▶ Problem to work on: Word for word, reproduce all of the entries shown below.

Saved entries
Start of Block

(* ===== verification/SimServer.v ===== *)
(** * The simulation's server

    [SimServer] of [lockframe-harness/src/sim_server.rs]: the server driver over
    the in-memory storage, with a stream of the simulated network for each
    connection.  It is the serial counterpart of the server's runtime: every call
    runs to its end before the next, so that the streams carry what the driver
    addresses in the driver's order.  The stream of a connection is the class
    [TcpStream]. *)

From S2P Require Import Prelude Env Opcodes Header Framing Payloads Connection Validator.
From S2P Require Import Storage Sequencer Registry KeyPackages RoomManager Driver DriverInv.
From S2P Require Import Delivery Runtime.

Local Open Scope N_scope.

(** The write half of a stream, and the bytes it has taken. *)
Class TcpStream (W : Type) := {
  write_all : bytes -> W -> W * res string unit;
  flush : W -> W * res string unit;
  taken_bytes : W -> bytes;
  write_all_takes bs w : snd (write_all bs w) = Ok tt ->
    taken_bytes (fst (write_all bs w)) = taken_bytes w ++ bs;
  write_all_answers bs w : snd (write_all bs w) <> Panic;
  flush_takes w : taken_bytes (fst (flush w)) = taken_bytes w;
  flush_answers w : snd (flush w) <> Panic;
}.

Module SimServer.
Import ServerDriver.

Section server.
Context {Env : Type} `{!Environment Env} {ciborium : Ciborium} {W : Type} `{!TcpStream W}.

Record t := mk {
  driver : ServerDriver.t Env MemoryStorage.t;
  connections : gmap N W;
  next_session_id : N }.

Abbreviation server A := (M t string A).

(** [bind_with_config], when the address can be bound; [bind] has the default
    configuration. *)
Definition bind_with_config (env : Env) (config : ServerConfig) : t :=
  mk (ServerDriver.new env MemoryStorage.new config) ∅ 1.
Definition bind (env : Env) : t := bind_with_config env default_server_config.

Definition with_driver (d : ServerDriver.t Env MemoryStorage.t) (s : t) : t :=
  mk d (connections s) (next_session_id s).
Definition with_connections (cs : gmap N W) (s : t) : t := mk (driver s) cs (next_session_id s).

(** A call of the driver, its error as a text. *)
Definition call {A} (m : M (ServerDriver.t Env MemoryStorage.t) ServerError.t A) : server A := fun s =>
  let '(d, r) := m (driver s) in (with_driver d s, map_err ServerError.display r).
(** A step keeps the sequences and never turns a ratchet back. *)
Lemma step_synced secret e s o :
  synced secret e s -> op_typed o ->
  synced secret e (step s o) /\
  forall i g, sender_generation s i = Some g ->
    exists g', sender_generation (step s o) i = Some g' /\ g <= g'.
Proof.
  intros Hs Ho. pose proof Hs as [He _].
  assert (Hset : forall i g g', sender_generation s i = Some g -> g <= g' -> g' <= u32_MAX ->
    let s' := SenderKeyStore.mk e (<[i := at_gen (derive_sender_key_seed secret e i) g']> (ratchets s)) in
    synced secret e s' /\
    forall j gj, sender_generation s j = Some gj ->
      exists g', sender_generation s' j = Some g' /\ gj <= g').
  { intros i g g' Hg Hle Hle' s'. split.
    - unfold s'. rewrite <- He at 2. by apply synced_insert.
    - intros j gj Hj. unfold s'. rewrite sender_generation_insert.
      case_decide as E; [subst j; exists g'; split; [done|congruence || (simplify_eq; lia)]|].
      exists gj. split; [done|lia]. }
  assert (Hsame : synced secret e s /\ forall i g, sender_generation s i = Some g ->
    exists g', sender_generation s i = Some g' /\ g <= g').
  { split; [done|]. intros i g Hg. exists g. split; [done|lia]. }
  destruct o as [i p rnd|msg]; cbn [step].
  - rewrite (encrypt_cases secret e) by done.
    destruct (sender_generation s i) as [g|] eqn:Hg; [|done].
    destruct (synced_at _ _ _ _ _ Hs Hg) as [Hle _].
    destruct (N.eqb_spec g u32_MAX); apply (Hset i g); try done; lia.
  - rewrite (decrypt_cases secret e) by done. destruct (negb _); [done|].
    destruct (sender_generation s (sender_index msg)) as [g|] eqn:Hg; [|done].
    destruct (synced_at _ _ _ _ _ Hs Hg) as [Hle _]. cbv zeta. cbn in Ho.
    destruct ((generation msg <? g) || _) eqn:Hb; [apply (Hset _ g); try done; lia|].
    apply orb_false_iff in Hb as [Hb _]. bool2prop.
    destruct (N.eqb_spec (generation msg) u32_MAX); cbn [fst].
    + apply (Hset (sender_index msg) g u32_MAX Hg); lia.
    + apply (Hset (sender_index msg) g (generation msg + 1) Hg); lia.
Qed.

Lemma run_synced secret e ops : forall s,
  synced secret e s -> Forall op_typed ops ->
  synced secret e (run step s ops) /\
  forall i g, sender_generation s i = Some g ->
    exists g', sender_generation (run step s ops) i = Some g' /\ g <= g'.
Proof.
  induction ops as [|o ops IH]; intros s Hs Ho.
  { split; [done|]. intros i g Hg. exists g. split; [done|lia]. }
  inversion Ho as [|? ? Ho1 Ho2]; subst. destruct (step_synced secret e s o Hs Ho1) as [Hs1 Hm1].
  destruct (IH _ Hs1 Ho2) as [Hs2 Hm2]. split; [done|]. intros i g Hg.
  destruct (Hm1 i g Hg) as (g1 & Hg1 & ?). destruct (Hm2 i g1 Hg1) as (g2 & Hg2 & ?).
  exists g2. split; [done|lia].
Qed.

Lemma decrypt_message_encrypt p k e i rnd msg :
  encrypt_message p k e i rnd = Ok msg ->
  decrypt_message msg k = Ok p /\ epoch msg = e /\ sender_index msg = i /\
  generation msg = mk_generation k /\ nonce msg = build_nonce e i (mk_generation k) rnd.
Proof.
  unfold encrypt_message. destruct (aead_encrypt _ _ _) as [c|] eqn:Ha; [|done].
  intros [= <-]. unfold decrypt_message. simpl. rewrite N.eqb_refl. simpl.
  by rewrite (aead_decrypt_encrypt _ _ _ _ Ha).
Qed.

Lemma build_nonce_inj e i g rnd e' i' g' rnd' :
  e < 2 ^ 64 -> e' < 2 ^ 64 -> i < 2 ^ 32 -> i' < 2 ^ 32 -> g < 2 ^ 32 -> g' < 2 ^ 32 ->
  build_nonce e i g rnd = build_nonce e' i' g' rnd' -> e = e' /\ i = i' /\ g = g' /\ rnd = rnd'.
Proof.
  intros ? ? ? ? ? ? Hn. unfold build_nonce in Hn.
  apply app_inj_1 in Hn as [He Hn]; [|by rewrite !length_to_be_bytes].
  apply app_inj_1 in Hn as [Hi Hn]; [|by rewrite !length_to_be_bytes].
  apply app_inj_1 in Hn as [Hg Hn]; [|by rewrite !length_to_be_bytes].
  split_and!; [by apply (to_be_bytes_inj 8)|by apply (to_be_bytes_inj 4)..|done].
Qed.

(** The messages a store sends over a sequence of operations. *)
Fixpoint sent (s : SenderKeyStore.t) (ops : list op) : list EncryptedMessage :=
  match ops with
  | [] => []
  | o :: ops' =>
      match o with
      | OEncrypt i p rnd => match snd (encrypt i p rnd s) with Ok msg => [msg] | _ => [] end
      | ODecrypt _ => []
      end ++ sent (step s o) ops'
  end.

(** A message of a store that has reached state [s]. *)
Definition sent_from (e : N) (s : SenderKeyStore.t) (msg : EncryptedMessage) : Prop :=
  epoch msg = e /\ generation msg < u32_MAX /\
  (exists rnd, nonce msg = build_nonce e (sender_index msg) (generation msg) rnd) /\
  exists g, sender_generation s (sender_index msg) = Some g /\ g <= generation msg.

End of Block

▶ Solved problem:
(* ===== verification/SimServer.v ===== *)
(** * The simulation's server

    [SimServer] of [lockframe-harness/src/sim_server.rs]: the server driver over
    the in-memory storage, with a stream of the simulated network for each
    connection.  It is the serial counterpart of the server's runtime: every call
    runs to its end before the next, so that the streams carry what the driver
    addresses in the driver's order.  The stream of a connection is the class
    [TcpStream]. *)

From S2P Require Import Prelude Env Opcodes Header Framing Payloads Connection Validator.
From S2P Require Import Storage Sequencer Registry KeyPackages RoomManager Driver DriverInv.
From S2P Require Import Delivery Runtime.

Local Open Scope N_scope.

(** The write half of a stream, and the bytes it has taken. *)
Class TcpStream (W : Type) := {
  write_all : bytes -> W -> W * res string unit;
  flush : W -> W * res string unit;
  taken_bytes : W -> bytes;
  write_all_takes bs w : snd (write_all bs w) = Ok tt ->
    taken_bytes (fst (write_all bs w)) = taken_bytes w ++ bs;
  write_all_answers bs w : snd (write_all bs w) <> Panic;
  flush_takes w : taken_bytes (fst (flush w)) = taken_bytes w;
  flush_answers w : snd (flush w) <> Panic;
}.

Module SimServer.
Import ServerDriver.

Section server.
Context {Env : Type} `{!Environment Env} {ciborium : Ciborium} {W : Type} `{!TcpStream W}.

Record t := mk {
  driver : ServerDriver.t Env MemoryStorage.t;
  connections : gmap N W;
  next_session_id : N }.

Abbreviation server A := (M t string A).

(** [bind_with_config], when the address can be bound; [bind] has the default
    configuration. *)
Definition bind_with_config (env : Env) (config : ServerConfig) : t :=
  mk (ServerDriver.new env MemoryStorage.new config) ∅ 1.
Definition bind (env : Env) : t := bind_with_config env default_server_config.

Definition with_driver (d : ServerDriver.t Env MemoryStorage.t) (s : t) : t :=
  mk d (connections s) (next_session_id s).
Definition with_connections (cs : gmap N W) (s : t) : t := mk (driver s) cs (next_session_id s).

(** A call of the driver, its error as a text. *)
Definition call {A} (m : M (ServerDriver.t Env MemoryStorage.t) ServerError.t A) : server A := fun s =>
  let '(d, r) := m (driver s) in (with_driver d s, map_err ServerError.display r).
(** A step keeps the sequences and never turns a ratchet back. *)
Lemma step_synced secret e s o :
  synced secret e s -> op_typed o ->
  synced secret e (step s o) /\
  forall i g, sender_generation s i = Some g ->
    exists g', sender_generation (step s o) i = Some g' /\ g <= g'.
Proof.
  intros Hs Ho. pose proof Hs as [He _].
  assert (Hset : forall i g g', sender_generation s i = Some g -> g <= g' -> g' <= u32_MAX ->
    let s' := SenderKeyStore.mk e (<[i := at_gen (derive_sender_key_seed secret e i) g']> (ratchets s)) in
    synced secret e s' /\
    forall j gj, sender_generation s j = Some gj ->
      exists g', sender_generation s' j = Some g' /\ gj <= g').
  { intros i g g' Hg Hle Hle' s'. split.
    - unfold s'. rewrite <- He at 2. by apply synced_insert.
    - intros j gj Hj. unfold s'. rewrite sender_generation_insert.
      case_decide as E; [subst j; exists g'; split; [done|congruence || (simplify_eq; lia)]|].
      exists gj. split; [done|lia]. }
  assert (Hsame : synced secret e s /\ forall i g, sender_generation s i = Some g ->
    exists g', sender_generation s i = Some g' /\ g <= g').
  { split; [done|]. intros i g Hg. exists g. split; [done|lia]. }
  destruct o as [i p rnd|msg]; cbn [step].
  - rewrite (encrypt_cases secret e) by done.
    destruct (sender_generation s i) as [g|] eqn:Hg; [|done].
    destruct (synced_at _ _ _ _ _ Hs Hg) as [Hle _].
    destruct (N.eqb_spec g u32_MAX); apply (Hset i g); try done; lia.
  - rewrite (decrypt_cases secret e) by done. destruct (negb _); [done|].
    destruct (sender_generation s (sender_index msg)) as [g|] eqn:Hg; [|done].
    destruct (synced_at _ _ _ _ _ Hs Hg) as [Hle _]. cbv zeta. cbn in Ho.
    destruct ((generation msg <? g) || _) eqn:Hb; [apply (Hset _ g); try done; lia|].
    apply orb_false_iff in Hb as [Hb _]. bool2prop.
    destruct (N.eqb_spec (generation msg) u32_MAX); cbn [fst].
    + apply (Hset (sender_index msg) g u32_MAX Hg); lia.
    + apply (Hset (sender_index msg) g (generation msg + 1) Hg); lia.
Qed.

Lemma run_synced secret e ops : forall s,
  synced secret e s -> Forall op_typed ops ->
  synced secret e (run step s ops) /\
  forall i g, sender_generation s i = Some g ->
    exists g', sender_generation (run step s ops) i = Some g' /\ g <= g'.
Proof.
  induction ops as [|o ops IH]; intros s Hs Ho.
  { split; [done|]. intros i g Hg. exists g. split; [done|lia]. }
  inversion Ho as [|? ? Ho1 Ho2]; subst. destruct (step_synced secret e s o Hs Ho1) as [Hs1 Hm1].
  destruct (IH _ Hs1 Ho2) as [Hs2 Hm2]. split; [done|]. intros i g Hg.
  destruct (Hm1 i g Hg) as (g1 & Hg1 & ?). destruct (Hm2 i g1 Hg1) as (g2 & Hg2 & ?).
  exists g2. split; [done|lia].
Qed.

Lemma decrypt_message_encrypt p k e i rnd msg :
  encrypt_message p k e i rnd = Ok msg ->
  decrypt_message msg k = Ok p /\ epoch msg = e /\ sender_index msg = i /\
  generation msg = mk_generation k /\ nonce msg = build_nonce e i (mk_generation k) rnd.
Proof.
  unfold encrypt_message. destruct (aead_encrypt _ _ _) as [c|] eqn:Ha; [|done].
  intros [= <-]. unfold decrypt_message. simpl. rewrite N.eqb_refl. simpl.
  by rewrite (aead_decrypt_encrypt _ _ _ _ Ha).
Qed.

Lemma build_nonce_inj e i g rnd e' i' g' rnd' :
  e < 2 ^ 64 -> e' < 2 ^ 64 -> i < 2 ^ 32 -> i' < 2 ^ 32 -> g < 2 ^ 32 -> g' < 2 ^ 32 ->
  build_nonce e i g rnd = build_nonce e' i' g' rnd' -> e = e' /\ i = i' /\ g = g' /\ rnd = rnd'.
Proof.
  intros ? ? ? ? ? ? Hn. unfold build_nonce in Hn.
  apply app_inj_1 in Hn as [He Hn]; [|by rewrite !length_to_be_bytes].
  apply app_inj_1 in Hn as [Hi Hn]; [|by rewrite !length_to_be_bytes].
  apply app_inj_1 in Hn as [Hg Hn]; [|by rewrite !length_to_be_bytes].
  split_and!; [by apply (to_be_bytes_inj 8)|by apply (to_be_bytes_inj 4)..|done].
Qed.

(** The messages a store sends over a sequence of operations. *)
Fixpoint sent (s : SenderKeyStore.t) (ops : list op) : list EncryptedMessage :=
  match ops with
  | [] => []
  | o :: ops' =>
      match o with
      | OEncrypt i p rnd => match snd (encrypt i p rnd s) with Ok msg => [msg] | _ => [] end
      | ODecrypt _ => []
      end ++ sent (step s o) ops'
  end.

(** A message of a store that has reached state [s]. *)
Definition sent_from (e : N) (s : SenderKeyStore.t) (msg : EncryptedMessage) : Prop :=
  epoch msg = e /\ generation msg < u32_MAX /\
  (exists rnd, nonce msg = build_nonce e (sender_index msg) (generation msg) rnd) /\
  exists g, sender_generation s (sender_index msg) = Some g /\ g <= generation msg.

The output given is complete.